→ **What you have to do**:
Reproduce the data below line by line, from its first line to the line with "pose proof (digits_not_nil", both included, and nothing past that point.

Collected data entries:
Start of Block

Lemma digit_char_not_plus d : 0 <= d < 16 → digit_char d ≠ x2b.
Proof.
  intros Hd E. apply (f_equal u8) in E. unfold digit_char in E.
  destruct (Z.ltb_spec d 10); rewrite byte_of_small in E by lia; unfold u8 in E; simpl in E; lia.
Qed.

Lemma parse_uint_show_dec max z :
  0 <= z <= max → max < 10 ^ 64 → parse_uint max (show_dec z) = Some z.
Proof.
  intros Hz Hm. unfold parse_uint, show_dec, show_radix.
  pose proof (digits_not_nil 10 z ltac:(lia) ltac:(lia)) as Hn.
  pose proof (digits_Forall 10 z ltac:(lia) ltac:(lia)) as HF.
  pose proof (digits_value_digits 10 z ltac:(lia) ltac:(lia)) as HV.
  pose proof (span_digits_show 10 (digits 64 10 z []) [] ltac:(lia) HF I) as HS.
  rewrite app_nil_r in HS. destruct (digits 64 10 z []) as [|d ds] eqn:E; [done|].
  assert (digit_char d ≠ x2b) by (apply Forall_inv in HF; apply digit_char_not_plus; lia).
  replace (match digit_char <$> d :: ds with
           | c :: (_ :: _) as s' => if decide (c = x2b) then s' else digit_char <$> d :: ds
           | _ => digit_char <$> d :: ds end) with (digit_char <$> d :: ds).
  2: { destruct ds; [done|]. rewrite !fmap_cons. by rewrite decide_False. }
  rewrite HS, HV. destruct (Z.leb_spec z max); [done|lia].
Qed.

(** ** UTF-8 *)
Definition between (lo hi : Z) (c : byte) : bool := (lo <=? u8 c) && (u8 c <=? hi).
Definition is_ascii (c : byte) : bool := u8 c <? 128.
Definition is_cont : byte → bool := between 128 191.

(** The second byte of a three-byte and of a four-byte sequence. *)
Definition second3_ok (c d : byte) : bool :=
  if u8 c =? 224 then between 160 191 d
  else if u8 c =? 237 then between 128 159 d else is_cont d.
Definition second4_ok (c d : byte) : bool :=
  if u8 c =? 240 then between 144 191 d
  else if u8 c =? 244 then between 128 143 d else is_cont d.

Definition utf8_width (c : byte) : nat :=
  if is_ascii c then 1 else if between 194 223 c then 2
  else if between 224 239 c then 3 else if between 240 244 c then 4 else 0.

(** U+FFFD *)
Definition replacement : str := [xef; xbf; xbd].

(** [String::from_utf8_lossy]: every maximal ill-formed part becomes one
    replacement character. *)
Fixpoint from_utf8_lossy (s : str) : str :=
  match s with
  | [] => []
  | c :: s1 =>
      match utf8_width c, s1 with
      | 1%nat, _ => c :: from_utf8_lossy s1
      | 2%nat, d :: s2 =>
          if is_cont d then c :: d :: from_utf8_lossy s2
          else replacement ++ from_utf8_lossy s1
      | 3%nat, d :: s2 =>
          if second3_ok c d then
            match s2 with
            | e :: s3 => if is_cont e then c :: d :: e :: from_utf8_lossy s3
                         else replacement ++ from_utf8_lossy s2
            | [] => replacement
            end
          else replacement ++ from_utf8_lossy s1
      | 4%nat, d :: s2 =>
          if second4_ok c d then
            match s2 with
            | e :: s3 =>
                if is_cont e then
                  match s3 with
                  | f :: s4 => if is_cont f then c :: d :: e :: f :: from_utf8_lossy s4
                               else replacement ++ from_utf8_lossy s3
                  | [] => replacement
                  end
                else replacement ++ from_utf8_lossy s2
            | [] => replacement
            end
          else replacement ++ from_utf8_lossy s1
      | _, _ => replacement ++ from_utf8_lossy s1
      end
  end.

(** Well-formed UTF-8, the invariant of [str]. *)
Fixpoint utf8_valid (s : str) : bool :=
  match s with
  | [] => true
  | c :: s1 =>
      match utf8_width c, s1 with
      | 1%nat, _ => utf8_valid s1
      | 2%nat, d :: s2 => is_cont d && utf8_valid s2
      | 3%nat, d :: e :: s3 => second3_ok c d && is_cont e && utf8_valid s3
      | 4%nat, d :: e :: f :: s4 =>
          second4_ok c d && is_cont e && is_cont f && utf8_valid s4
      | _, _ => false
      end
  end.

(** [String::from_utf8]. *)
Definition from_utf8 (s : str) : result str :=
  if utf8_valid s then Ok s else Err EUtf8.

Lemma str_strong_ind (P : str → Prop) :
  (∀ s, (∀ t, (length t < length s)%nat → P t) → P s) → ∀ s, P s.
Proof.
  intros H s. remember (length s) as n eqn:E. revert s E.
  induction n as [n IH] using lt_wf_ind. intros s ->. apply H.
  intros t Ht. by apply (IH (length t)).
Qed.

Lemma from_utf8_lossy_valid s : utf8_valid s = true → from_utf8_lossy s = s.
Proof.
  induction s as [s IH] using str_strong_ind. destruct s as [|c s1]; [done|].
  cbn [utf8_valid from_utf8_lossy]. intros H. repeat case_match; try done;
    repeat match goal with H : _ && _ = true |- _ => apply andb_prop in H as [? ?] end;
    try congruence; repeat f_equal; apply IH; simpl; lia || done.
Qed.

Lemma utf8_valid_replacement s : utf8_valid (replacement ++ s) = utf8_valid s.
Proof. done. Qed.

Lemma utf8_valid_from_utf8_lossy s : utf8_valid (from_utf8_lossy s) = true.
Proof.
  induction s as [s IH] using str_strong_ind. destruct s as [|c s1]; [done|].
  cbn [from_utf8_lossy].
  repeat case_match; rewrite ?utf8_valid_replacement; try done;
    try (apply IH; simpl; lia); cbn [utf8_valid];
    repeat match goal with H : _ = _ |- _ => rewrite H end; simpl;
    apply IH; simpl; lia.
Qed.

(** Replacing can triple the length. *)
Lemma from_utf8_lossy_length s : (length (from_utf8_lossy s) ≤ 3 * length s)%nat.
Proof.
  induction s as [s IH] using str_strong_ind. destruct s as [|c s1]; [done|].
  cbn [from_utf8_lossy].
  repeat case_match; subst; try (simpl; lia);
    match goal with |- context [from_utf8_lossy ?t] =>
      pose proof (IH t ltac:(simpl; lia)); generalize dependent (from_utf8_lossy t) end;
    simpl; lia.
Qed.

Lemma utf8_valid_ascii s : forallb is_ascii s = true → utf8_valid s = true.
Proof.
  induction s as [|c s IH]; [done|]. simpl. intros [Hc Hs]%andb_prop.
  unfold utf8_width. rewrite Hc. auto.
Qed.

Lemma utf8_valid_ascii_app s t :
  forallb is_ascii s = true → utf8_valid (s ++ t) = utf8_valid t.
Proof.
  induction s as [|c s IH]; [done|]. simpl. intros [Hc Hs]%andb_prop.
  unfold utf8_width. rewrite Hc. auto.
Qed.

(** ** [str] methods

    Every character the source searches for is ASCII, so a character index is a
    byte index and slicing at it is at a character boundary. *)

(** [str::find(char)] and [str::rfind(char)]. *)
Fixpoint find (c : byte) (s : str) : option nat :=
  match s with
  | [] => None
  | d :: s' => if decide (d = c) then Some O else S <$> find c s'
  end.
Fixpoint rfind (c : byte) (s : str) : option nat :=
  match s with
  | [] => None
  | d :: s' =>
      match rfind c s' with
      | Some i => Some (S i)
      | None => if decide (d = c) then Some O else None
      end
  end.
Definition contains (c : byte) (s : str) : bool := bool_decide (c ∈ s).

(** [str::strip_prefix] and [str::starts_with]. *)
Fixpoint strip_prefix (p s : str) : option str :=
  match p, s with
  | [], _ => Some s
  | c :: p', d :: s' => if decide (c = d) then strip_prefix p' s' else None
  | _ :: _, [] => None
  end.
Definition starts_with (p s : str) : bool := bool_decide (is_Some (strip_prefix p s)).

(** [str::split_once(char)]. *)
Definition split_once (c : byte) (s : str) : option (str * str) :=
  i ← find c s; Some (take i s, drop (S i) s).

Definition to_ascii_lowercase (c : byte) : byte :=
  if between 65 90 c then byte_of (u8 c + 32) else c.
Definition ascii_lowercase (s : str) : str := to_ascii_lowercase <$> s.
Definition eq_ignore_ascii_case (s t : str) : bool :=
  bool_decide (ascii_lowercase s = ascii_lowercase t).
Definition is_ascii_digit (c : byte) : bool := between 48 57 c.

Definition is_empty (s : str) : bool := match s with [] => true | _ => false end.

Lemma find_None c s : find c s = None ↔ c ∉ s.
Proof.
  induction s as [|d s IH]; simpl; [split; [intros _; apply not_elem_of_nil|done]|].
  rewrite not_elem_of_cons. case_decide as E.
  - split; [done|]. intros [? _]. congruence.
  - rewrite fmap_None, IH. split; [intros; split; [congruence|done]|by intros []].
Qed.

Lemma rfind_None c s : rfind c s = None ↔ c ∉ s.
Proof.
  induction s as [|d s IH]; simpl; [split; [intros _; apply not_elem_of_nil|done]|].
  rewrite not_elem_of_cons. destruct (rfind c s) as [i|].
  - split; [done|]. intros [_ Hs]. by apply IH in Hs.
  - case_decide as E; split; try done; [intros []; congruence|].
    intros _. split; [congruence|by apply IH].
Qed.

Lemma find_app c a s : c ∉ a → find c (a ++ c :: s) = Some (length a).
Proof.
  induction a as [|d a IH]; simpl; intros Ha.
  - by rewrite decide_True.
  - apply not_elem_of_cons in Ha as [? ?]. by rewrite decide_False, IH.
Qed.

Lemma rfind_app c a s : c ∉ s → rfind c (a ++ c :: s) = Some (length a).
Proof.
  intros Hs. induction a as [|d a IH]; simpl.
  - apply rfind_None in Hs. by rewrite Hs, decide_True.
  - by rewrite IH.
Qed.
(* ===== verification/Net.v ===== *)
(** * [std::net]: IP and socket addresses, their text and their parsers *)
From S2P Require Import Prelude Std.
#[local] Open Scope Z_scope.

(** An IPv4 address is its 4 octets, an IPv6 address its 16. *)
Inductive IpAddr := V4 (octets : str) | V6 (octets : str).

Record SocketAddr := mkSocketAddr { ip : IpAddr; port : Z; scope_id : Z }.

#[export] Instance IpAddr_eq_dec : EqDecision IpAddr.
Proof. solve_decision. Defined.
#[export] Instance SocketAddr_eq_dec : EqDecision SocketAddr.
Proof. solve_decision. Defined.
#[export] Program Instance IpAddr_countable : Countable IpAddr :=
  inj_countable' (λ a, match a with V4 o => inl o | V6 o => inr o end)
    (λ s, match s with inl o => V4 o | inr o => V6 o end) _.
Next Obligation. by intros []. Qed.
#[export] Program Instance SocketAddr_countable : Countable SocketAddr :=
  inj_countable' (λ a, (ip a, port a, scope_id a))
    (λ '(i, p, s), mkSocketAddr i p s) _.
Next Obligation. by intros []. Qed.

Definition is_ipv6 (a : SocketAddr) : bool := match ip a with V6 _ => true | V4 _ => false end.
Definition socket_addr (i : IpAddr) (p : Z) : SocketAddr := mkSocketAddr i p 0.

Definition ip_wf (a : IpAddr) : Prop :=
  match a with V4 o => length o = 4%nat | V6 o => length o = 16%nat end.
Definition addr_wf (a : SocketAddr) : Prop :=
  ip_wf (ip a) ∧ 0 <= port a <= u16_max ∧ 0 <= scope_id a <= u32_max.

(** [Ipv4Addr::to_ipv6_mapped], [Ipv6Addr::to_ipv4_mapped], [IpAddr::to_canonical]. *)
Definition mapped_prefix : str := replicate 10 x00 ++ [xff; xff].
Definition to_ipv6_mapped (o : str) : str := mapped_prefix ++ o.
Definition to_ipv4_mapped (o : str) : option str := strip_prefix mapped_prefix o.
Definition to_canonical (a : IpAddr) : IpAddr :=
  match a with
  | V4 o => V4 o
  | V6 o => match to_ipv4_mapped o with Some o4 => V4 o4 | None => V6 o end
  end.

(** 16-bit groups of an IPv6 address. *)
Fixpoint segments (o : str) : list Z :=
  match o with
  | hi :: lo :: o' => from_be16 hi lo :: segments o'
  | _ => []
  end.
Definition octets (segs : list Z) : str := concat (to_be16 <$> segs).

End of Block

→ **Solution to this problem**:
Lemma digit_char_not_plus d : 0 <= d < 16 → digit_char d ≠ x2b.
Proof.
  intros Hd E. apply (f_equal u8) in E. unfold digit_char in E.
  destruct (Z.ltb_spec d 10); rewrite byte_of_small in E by lia; unfold u8 in E; simpl in E; lia.
Qed.

Lemma parse_uint_show_dec max z :
  0 <= z <= max → max < 10 ^ 64 → parse_uint max (show_dec z) = Some z.
Proof.
  intros Hz Hm. unfold parse_uint, show_dec, show_radix.
  pose proof (digits_not_nil 10 z ltac:(lia) ltac:(lia)) as Hn.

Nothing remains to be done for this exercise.